Could you write the entries out again, exactly as they are?

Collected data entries
○ ○ ○
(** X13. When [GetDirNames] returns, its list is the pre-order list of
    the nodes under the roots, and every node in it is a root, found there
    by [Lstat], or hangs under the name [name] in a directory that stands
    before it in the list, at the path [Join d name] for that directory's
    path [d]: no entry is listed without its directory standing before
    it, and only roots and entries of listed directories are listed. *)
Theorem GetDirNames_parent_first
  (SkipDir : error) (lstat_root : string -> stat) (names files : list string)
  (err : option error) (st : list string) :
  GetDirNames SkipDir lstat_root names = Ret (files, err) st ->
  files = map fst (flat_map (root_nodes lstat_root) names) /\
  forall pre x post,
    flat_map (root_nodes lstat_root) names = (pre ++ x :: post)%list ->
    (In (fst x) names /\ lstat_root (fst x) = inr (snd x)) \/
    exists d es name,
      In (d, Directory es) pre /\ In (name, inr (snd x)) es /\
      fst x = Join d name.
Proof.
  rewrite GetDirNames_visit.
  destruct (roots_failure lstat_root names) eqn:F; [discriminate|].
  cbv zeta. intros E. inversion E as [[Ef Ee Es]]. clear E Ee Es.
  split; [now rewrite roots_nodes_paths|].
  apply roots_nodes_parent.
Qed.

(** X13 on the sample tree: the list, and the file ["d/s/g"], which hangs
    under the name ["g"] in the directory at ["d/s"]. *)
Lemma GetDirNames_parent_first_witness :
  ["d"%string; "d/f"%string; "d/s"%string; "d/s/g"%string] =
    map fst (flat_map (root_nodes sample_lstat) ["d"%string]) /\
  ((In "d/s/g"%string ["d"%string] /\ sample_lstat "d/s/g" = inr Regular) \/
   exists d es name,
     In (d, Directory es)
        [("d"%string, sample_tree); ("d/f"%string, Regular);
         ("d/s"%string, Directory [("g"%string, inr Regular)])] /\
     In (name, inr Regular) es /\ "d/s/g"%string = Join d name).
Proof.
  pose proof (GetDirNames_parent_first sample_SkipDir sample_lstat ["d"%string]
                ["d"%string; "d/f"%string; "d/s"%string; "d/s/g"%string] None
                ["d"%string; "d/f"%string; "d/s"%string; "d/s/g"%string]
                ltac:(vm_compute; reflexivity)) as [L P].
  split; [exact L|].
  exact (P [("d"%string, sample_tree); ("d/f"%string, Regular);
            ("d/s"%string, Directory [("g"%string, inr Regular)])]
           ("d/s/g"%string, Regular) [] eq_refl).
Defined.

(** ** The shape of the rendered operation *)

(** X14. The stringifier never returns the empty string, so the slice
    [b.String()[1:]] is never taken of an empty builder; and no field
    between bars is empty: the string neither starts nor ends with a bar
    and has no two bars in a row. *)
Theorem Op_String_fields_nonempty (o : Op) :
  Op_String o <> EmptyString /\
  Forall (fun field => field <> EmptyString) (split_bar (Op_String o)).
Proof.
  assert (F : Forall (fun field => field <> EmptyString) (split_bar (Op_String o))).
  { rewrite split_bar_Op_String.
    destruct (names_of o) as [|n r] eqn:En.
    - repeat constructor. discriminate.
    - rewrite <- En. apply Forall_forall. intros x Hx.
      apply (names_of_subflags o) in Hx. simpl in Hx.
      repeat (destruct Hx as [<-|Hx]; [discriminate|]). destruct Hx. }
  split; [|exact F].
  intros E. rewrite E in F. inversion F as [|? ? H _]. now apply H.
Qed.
○ ○ ○
- [Finished exercise]
(** X13. When [GetDirNames] returns, its list is the pre-order list of
    the nodes under the roots, and every node in it is a root, found there
    by [Lstat], or hangs under the name [name] in a directory that stands
    before it in the list, at the path [Join d name] for that directory's
    path [d]: no entry is listed without its directory standing before
    it, and only roots and entries of listed directories are listed. *)
Theorem GetDirNames_parent_first
  (SkipDir : error) (lstat_root : string -> stat) (names files : list string)
  (err : option error) (st : list string) :
  GetDirNames SkipDir lstat_root names = Ret (files, err) st ->
  files = map fst (flat_map (root_nodes lstat_root) names) /\
  forall pre x post,
    flat_map (root_nodes lstat_root) names = (pre ++ x :: post)%list ->
    (In (fst x) names /\ lstat_root (fst x) = inr (snd x)) \/
    exists d es name,
      In (d, Directory es) pre /\ In (name, inr (snd x)) es /\
      fst x = Join d name.
Proof.
  rewrite GetDirNames_visit.
  destruct (roots_failure lstat_root names) eqn:F; [discriminate|].
  cbv zeta. intros E. inversion E as [[Ef Ee Es]]. clear E Ee Es.
  split; [now rewrite roots_nodes_paths|].
  apply roots_nodes_parent.
Qed.

(** X13 on the sample tree: the list, and the file ["d/s/g"], which hangs
    under the name ["g"] in the directory at ["d/s"]. *)
Lemma GetDirNames_parent_first_witness :
  ["d"%string; "d/f"%string; "d/s"%string; "d/s/g"%string] =
    map fst (flat_map (root_nodes sample_lstat) ["d"%string]) /\
  ((In "d/s/g"%string ["d"%string] /\ sample_lstat "d/s/g" = inr Regular) \/
   exists d es name,
     In (d, Directory es)
        [("d"%string, sample_tree); ("d/f"%string, Regular);
         ("d/s"%string, Directory [("g"%string, inr Regular)])] /\
     In (name, inr Regular) es /\ "d/s/g"%string = Join d name).
Proof.
  pose proof (GetDirNames_parent_first sample_SkipDir sample_lstat ["d"%string]
                ["d"%string; "d/f"%string; "d/s"%string; "d/s/g"%string] None
                ["d"%string; "d/f"%string; "d/s"%string; "d/s/g"%string]
                ltac:(vm_compute; reflexivity)) as [L P].
  split; [exact L|].
  exact (P [("d"%string, sample_tree); ("d/f"%string, Regular);
            ("d/s"%string, Directory [("g"%string, inr Regular)])]
           ("d/s/g"%string, Regular) [] eq_refl).
Defined.

(** ** The shape of the rendered operation *)

(** X14. The stringifier never returns the empty string, so the slice
    [b.String()[1:]] is never taken of an empty builder; and no field
    between bars is empty: the string neither starts nor ends with a bar
    and has no two bars in a row. *)
Theorem Op_String_fields_nonempty (o : Op) :
  Op_String o <> EmptyString /\
  Forall (fun field => field <> EmptyString) (split_bar (Op_String o)).
Proof.
  assert (F : Forall (fun field => field <> EmptyString) (split_bar (Op_String o))).
  { rewrite split_bar_Op_String.
    destruct (names_of o) as [|n r] eqn:En.
    - repeat constructor. discriminate.
    - rewrite <- En. apply Forall_forall. intros x Hx.
      apply (names_of_subflags o) in Hx. simpl in Hx.
      repeat (destruct Hx as [<-|Hx]; [discriminate|]). destruct Hx. }
  split; [|exact F].
  intros E. rewrite E in F. inversion F as [|? ? H _]. now apply H.
Qed.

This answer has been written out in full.